The Best Developers are Not Ten Times as Effective as Average Developers

Geoff Canyon
Thinking Product
2 min readNov 23, 2015

--

People debate how much more effective a great developer is than an average developer. In “Becoming Steve Jobs,” Mr. Jobs is quoted as saying “The difference between the average programmer and a great one is at least [25 to 1].”

There are above average developers who can deliver 2 to 5 times as many user stories as an average developer. But software development is not just about volume of output, and measured correctly, the best developers are not 10 times, or 25 times, as effective as average ones.

The best developers are infinitely more effective. As in division by 0.

The Sistine Chapel ceiling took Michelangelo four years to paint. An average artist couldn’t have painted it in forty years, or even a lifetime. An average chess player, even given a day for each move, could not defeat Gary Kasparov playing the whole game in an hour.

This is true for any endeavor where genius is possible, and software development qualifies. It’s not about quantitative measures of output. There are other factors like code efficiency, readability, and reusability.

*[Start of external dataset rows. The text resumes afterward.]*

(** * FLAME prototype: fragment directory and prioritized transfer engine

    A shallow embedding of [akita/flame/fragment_directory.go] and
    [akita/flame/pm_engine.go], with the properties their specification
    states about them.

    Integers of the Go code are [Z]; the only arithmetic the code does on
    them (the latency computation) has its 64-bit wrap-around written out.
    Go maps are [gmap]s, slices are lists accessed by index, pointers to
    requests are locations of a heap, channels are identified by their
    index in a table of channel states. *)

From Stdlib Require Import ZArith String List Lia Permutation.
From stdpp Require Import base decidable countable sorting gmap fin_maps functions list.

Local Open Scope Z_scope.

(** ** Fragment directory (fragment_directory.go) *)

Module Directory.

(** [FragmentKey]: virtual page number (uint64) and fragment index (uint16). *)
Record FragmentKey := mkKey { VPN : Z; Index : Z }.

#[global] Instance FragmentKey_eq_dec : EqDecision FragmentKey.
Proof. solve_decision. Defined.

#[global] Instance FragmentKey_countable : Countable FragmentKey.
Proof.
  apply (inj_countable' (λ k, (VPN k, Index k)) (λ p, mkKey p.1 p.2)).
  by intros [].
Defined.

(** [FragMapping]: the record stored for one fragment. *)
Record FragMapping := mkMapping {
  NodeID : Z;
  PhysAddr : Z;
  Size : Z;
  Replica : bool;
  LeaseEnds : Z;
  Flags : Z
}.

#[global] Instance FragMapping_eq_dec : EqDecision FragMapping.
Proof. solve_decision. Defined.

(** The zero value [FragMapping{}] that a Go map read yields for an absent key. *)
Definition zero_mapping : FragMapping := mkMapping 0 0 0 false 0 0.

(** [FragmentDirectory]: the field [data]; the lock [mu] makes every method
    below one atomic step, which is how they are modelled. *)
Record FragmentDirectory := mkDir { data : gmap FragmentKey FragMapping }.

Definition NewFragmentDirectory : FragmentDirectory := mkDir ∅.

(** [m, ok := d.data[fk]; return m, ok] *)
Definition Lookup (d : FragmentDirectory) (vpn idx : Z) : FragMapping * bool :=
  let fk := mkKey vpn idx in
  match data d !! fk with
  | Some m => (m, true)
  | None => (zero_mapping, false)
  end.

(** [d.data[fk] = m] *)
Definition Install (d : FragmentDirectory) (vpn idx : Z) (m : FragMapping)
  : FragmentDirectory :=
  let fk := mkKey vpn idx in
  mkDir (<[fk := m]> (data d)).

(** [delete(d.data, fk)] *)
Definition Remove (d : FragmentDirectory) (vpn idx : Z) : FragmentDirectory :=
  let fk := mkKey vpn idx in
  mkDir (delete fk (data d)).

(** [for k, v := range d.data { if v.NodeID == node { out[k] = v } }]
    starting from an empty [out]. *)
Definition ScanForNode (d : FragmentDirectory) (node : Z)
  : gmap FragmentKey FragMapping :=
  map_fold (λ k v out, if decide (NodeID v = node) then <[k := v]> out else out)
           ∅ (data d).

(** The calls that change a directory, and a directory's history. *)
Inductive Op :=
| OpInstall (vpn idx : Z) (m : FragMapping)
| OpRemove (vpn idx : Z).

Definition apply_op (d : FragmentDirectory) (o : Op) : FragmentDirectory :=
  match o with
  | OpInstall vpn idx m => Install d vpn idx m
  | OpRemove vpn idx => Remove d vpn idx
  end.
(** C3. A call of [makeExecutor] for a node that is not memoized stops
    at the first [LOG(FATAL)] when the kind of the node is outside the
    dispatch, and at the second one, with no edge linked, when the kind
    is known and the node has more than two dependencies. In a plan with
    unique ids [create] aborts whenever it can come to such a node.
    Conversely, when every node that [create] can come to has a kind of
    the dispatch and at most two dependencies, no [LOG(FATAL)] is
    reached, and [create] returns an executor when moreover the branch
    and loop nodes have their control children. *)
Theorem build_aborts_on_unsupported_nodes root q n b :
  (visited b !! PlanNode.id n = None →
     (executorClass (PlanNode.kind n) = None →
        makeExecutor n b = inl (FatalUnknownKind (PlanNode.kind n)))
     ∧ (executorClass (PlanNode.kind n) ≠ None →
        (2 < length (PlanNode.dependencies n))%nat →
        makeExecutor n b
        = inl (FatalUnsupportedDependencies
                 (length (PlanNode.dependencies n)))))
  ∧ (unique_ids root → reach root n → ¬ supported n →
       ∃ a, create root q = inl a)
  ∧ ((∀ m, reach root m → supported m) →
       ∀ a, create root q = inl a → is_fatal a = false)
  ∧ ((∀ m, reach root m → supported m ∧ has_controls m) →
       ∃ e b', create root q = inr (e, b')).
Proof.
  split_and!.
  - intros Hmiss. destruct n as [i k ds ov th ot bo]. simpl in *.
    rewrite Hmiss. unfold makeExecutorOfKind. simpl. split.
    + by intros ->.
    + intros Hk Hlen. destruct (executorClass k) as [cls|]; [|done].
      destruct ds as [|d0 [|d1 [|d2 ds]]]; simpl in Hlen; try lia.
      reflexivity.
  - intros U Hn Hbad.
    destruct (create root q) as [a|[e b']] eqn:Hrun; [by exists a|].
    destruct (create_models _ _ _ _ n U Hrun Hn)
      as (h & _ & (ex & _ & _ & _ & Hcls & Hlen & _) & _).
    destruct Hbad. split; [by rewrite Hcls|done].
  - intros Hall a Hrun.
    apply makeExecutor_abort in Hrun
      as (m & Hm & [[-> Hk]|[[-> Hlen]|[-> _]]]).
    + by destruct (Hall m Hm) as [? _].
    + destruct (Hall m Hm) as [_ ?]. lia.
    + done.
  - intros Hall.
    destruct (create root q) as [a|[e b']] eqn:Hrun; [|by eauto].
    apply makeExecutor_abort in Hrun
      as (m & Hm & [[-> Hk]|[[-> Hlen]|[-> Hctl]]]).
    + by destruct (Hall m Hm) as [[? _] _].
    + destruct (Hall m Hm) as [[_ ?] _]. lia.
    + by destruct (Hall m Hm) as [_ ?].
Qed.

And sometimes it comes down to fundamental achievability. There are product requirements that no average developer can deliver — not if given ten times the schedule, nor even twenty-five times. An average developer will produce unworkable, unreadable, unextendable code, or code that simply doesn’t work. Divide “can deliver” by “can’t” and you get infinitely more effective. To put it another way:

You can’t replace a genius with multiple average developers any more than you can replace the Beatles with a dozen random garage bands.

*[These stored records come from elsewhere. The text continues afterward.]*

Lemma nearest_nonneg x : (0 <= x)%Q -> (0 <= nearest x)%Q.
Proof.
  intros H. destruct (Qeq_dec x 0) as [E|N].
  - rewrite (nearest_zero x E). apply Qle_refl.
  - rewrite (nearest_nonzero x N). unfold on_grid.
    apply Qmult_le_0_compat; [|apply Qlt_le_weak, pow2_pos].
    change 0%Q with (inject_Z 0). rewrite <- Zle_Qle. apply rne_ge_integer.
    apply Qle_shift_div_l; [apply pow2_pos|].
    change (inject_Z 0) with 0%Q. rewrite Qmult_0_l. exact H.
Qed.

Lemma last_place_opp x : last_place (- x) = last_place x.
Proof. unfold last_place. now rewrite exponent_opp. Qed.

Lemma nearest_opp x : (nearest (- x) == - nearest x)%Q.
Proof.
  destruct (Qeq_dec x 0) as [E|N].
  - rewrite (nearest_zero x E), (nearest_zero (- x)); [reflexivity|].
    rewrite E. reflexivity.
  - assert (N' : ~ (- x == 0)%Q).
    { intros H. apply N. rewrite <- (Qopp_involutive x), H. reflexivity. }
    rewrite (nearest_nonzero x N), (nearest_nonzero (- x) N'), last_place_opp.
    apply on_grid_opp.
Qed.

Lemma nearest_as_opp x : (nearest x == - nearest (- x))%Q.
Proof. rewrite nearest_opp. symmetry. apply Qopp_involutive. Qed.

Lemma nearest_nonpos x : (x <= 0)%Q -> (nearest x <= 0)%Q.
Proof.
  intros H. rewrite nearest_as_opp.
  change 0%Q with (- 0)%Q. apply Qopp_le_compat, nearest_nonneg.
  change 0%Q with (- 0)%Q. apply Qopp_le_compat. exact H.
Qed.

(** Rounding to nearest preserves the order. *)
Lemma nearest_mono x y : (x <= y)%Q -> (nearest x <= nearest y)%Q.
Proof.
  intros Hxy.
  destruct (Qlt_le_dec 0 x) as [Hx|Hx]; [now apply nearest_mono_pos|].
  destruct (Qlt_le_dec y 0) as [Hy|Hy].
  - rewrite (nearest_as_opp x), (nearest_as_opp y).
    apply Qopp_le_compat, nearest_mono_pos.
    + change 0%Q with (- 0)%Q. apply Qopp_lt_compat. exact Hy.
    + apply Qopp_le_compat. exact Hxy.
  - apply Qle_trans with 0%Q; [now apply nearest_nonpos|now apply nearest_nonneg].
Qed.

Lemma nearest_Qeq x y : (x == y)%Q -> (nearest x == nearest y)%Q.
Proof.
  intros H. apply Qle_antisym; apply nearest_mono; rewrite H; apply Qle_refl.
Qed.

End Rounding.

(** ** Progress estimate *)

Section Progress.

Import PyFloat.

Lemma int_of_nonneg x : (0 <= x)%Q -> Py.int_of x = Qfloor x.
Proof.
  destruct x as [n d]. unfold Qle, Py.int_of, Qfloor. simpl. intros H.
  apply Z.quot_div_nonneg; lia.
Qed.

Lemma int_of_nonpos x : (x <= 0)%Q -> Py.int_of x <= 0.
Proof.
  destruct x as [n d]. unfold Qle, Py.int_of. simpl. intros H.
  change 0 with (Z.quot 0 (Z.pos d)). apply Z.quot_le_mono; lia.
Qed.

Lemma Qfloor_nonpos x : (x <= 0)%Q -> Qfloor x <= 0.
Proof. intros H. apply Qfloor_resp_le in H. exact H. Qed.

(** [int(...)] and the floor give the same estimate: they differ only below
    zero, where the floor at 5 applies. *)
Lemma clamp_int_floor x :
  Z.max 5 (Z.min (Py.int_of x) 99) = Z.max 5 (Z.min (Qfloor x) 99).
Proof.
  destruct (Qlt_le_dec x 0) as [Hneg|Hpos].
  - apply Qlt_le_weak in Hneg.
    pose proof (int_of_nonpos _ Hneg). pose proof (Qfloor_nonpos _ Hneg). lia.
  - rewrite (int_of_nonneg _ Hpos). reflexivity.
Qed.

(** The code and the specification compute the same estimate, and raise the
    same exceptions. *)
Lemma current_progress_estimate elapsed total :
  current_progress elapsed total = estimate elapsed total.
Proof.
  unfold current_progress, simulated_progress, estimate, then_.
  destruct (truediv elapsed total) as [e|ratio]; [reflexivity|].
  destruct (mul ratio (Finite 100)) as [x|s|]; cbn [int floor];
    try reflexivity.
  now rewrite clamp_int_floor.
Qed.

Lemma current_progress_range elapsed total p :
  current_progress elapsed total = inr p -> 5 <= p <= 99.
Proof.
  unfold current_progress, simulated_progress, then_.
  destruct (truediv elapsed total) as [e|ratio]; [discriminate|].
  destruct (int (mul ratio (Finite 100))) as [e|n]; [discriminate|].
  intros H. injection H as <-. lia.
Qed.
Lemma legacy_convert_analysis self toks :
  Legacy.is_initialized self = true →
  ∃ c a,
    Legacy._categorize_words toks = Ok c
    ∧ dom c = Legacy.bucket_keys
    ∧ Legacy._create_analysis self toks c
        ((λ tok, default (upper tok.1) (Legacy.sign_dictionary self !! normalized tok.1))
         <$> concat (map (λ k, c !!! k) Legacy.bucket_order)) = Ok a
    ∧ Legacy.convert_to_sign_language self toks
      = Ok (Legacy.Converted
          {| Legacy.original_sentence := join " " (toks.*1);
             Legacy.sign_language_sequence :=
               (λ tok, default (upper tok.1)
                         (Legacy.sign_dictionary self !! normalized tok.1))
               <$> concat (map (λ k, c !!! k) Legacy.bucket_order);
             Legacy.structure_analysis := a;
             Legacy.pos_analysis := c |}).
Proof.
  intros Hinit.
  destruct (legacy_categorize_words toks) as (c & Hc & Hdom & _).
  destruct (legacy_create_analysis self toks c
    ((λ tok, default (upper tok.1) (Legacy.sign_dictionary self !! normalized tok.1))
       <$> concat (map (λ k, c !!! k) Legacy.bucket_order)) Hdom) as (a & Ha & _).
  exists c, a. split_and!; [done..|].
  unfold Legacy.convert_to_sign_language.
  rewrite Hinit, Hc. cbn [negb]. rewrite bind_Ok, (legacy_reorder c Hdom), bind_Ok.
  by rewrite legacy_convert_vocabulary, bind_Ok, Ha.
Qed.

(** X7.  In the report of the first converter, [vocabulary_mapped] lies
    between the number of words found in the dictionary and the number
    of signs.  It is not the number of dictionary hits: a word that is
    not in the dictionary is counted as mapped when its uppercased form
    is not an uppercase string, so with an empty dictionary the count is
    the number of such words. *)
Theorem vocabulary_mapped_bounds (legacy : Legacy.converter) (toks : list token) :
  Legacy.is_initialized legacy = true →
  ∃ r,
    Legacy.convert_to_sign_language legacy toks = Ok (Legacy.Converted r)
    ∧ (length (filter (λ tok, is_Some (Legacy.sign_dictionary legacy !! normalized tok.1))
                 toks)
       ≤ Legacy.vocabulary_mapped (Legacy.structure_analysis r))%nat
    ∧ (Legacy.vocabulary_mapped (Legacy.structure_analysis r)
       ≤ Legacy.sign_count (Legacy.structure_analysis r))%nat
    ∧ (Legacy.sign_dictionary legacy = ∅ →
       Legacy.vocabulary_mapped (Legacy.structure_analysis r)
       = length (filter (λ tok, isupper (upper tok.1) = false) toks)).
Proof.
  intros Hinit.
  destruct (legacy_convert_analysis legacy toks Hinit) as (c & a & Hc & Hdom & Ha & Hconv).
  set (gloss := λ tok : token,
    default (upper tok.1) (Legacy.sign_dictionary legacy !! normalized tok.1)) in *.
  destruct (legacy_create_analysis_fields legacy toks c
              (gloss <$> concat (map (λ k, c !!! k) Legacy.bucket_order)) Hdom)
    as (a' & Ha' & _ & Hsn & _ & Hvm).
  assert (a' = a) by congruence. subst a'.
  pose proof (legacy_buckets_permutation toks c Hc) as Hperm.
  eexists. split; [exact Hconv|]. cbn [Legacy.structure_analysis].
  rewrite Hvm, Hsn, length_filter_fmap, Hperm.
  split_and!.
  - apply length_filter_mono. intros [word pos] [g Hg]. right.
    unfold gloss. simpl in *. rewrite Hg. simpl.
    apply list_elem_of_fmap. exists (normalized word, g). split; [done|].
    by apply elem_of_map_to_list.
  - rewrite length_fmap. apply length_filter.
  - intros Hempty. f_equal. apply list_filter_iff. intros [word pos].
    unfold gloss. rewrite Hempty, lookup_empty, map_to_list_empty. simpl.
    split.
    + intros [Hup|Hin]; [by apply negb_true_iff|by apply elem_of_nil in Hin].
    + intros Hup. left. by apply negb_true_iff.
Qed.

End vocabulary_count.
(** * Transform: data transformation for ledger values

    A shallow embedding of [src/utils/datatransform.ts] (class [Transform])
    together with the part of the JavaScript platform the class calls:
    [Buffer] text decoding, [JSON.stringify], [JSON.parse], [parseInt],
    [Number.prototype.toString], lodash's type tests and mappers.

    Conventions of the embedding.
    - Text.  A JavaScript string is carried by its UTF-8 encoding, as a Rocq
      [string] (a sequence of 8-bit characters).  [Buffer.from(text)] is then
      the identity on the bytes and [buffer.toString('utf8')] is the UTF-8
      decoder, which copies well-formed sequences and replaces ill-formed ones
      by U+FFFD (EF BF BD).
    - Numbers.  A number is carried by its shortest decimal representation,
      the one [Number.prototype.toString] prints and a numeric literal is
      read into: [NInt z] is an integer-valued number, in one-to-one
      correspondence with the platform's numbers for [|z| <= 2^53 - 1] (a
      larger one is carried by the integer its shortest digits denote);
      [NDec m e], with [e < 0] and [m] no multiple of ten, is the fraction
      [m * 10^e]; [NInf] and [NaN] are the infinities and not-a-number.  The
      two zeros are not told apart, and rounding to binary floating point is
      not modelled.
    - Objects.  [VObj ps] lists the own enumerable properties in the engine's
      property order: array-index keys first, ascending, then the other keys
      in insertion order; keys are distinct.
    - Effects.  A raised exception, or the rejection of the promise of an
      [async] function, is [Throw e]; the class logger is the list of the
      records written to it; an iterator is the script of the results its
      [next()] calls will produce and the outcome of its [close()], with the
      trace of calls made so far.
    - Values are finite trees: a cyclic object is not a value of the model. *)

From Stdlib Require Import ZArith NArith List Bool Lia String Ascii.
From Stdlib Require Import Strings.Byte.
From Stdlib Require Import Decimal DecimalString DecimalN DecimalPos DecimalZ DecimalFacts.
Import ListNotations.
Local Open Scope string_scope.
Local Open Scope Z_scope.

(** ** Text helpers *)

Definition dquote : ascii := "034"%char.
Definition backslash : ascii := "092"%char.

Notation "a +++ b" := (String.append a b) (at level 60, right associativity).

A bad product manager can increase the need for genius developers. Unclear specifications, changing requirements, and chaotic leadership can turn an ordinary project into one that only a superhuman developer can puzzle through.

A good product manager can make everyone look smarter. Complex requirements can be broken down and described in the simplest and most straightforward way. Change can be mitigated or negotiated. In short, if they can keep the chaos at bay:

A great product manager can enable good developers to shine like superstars.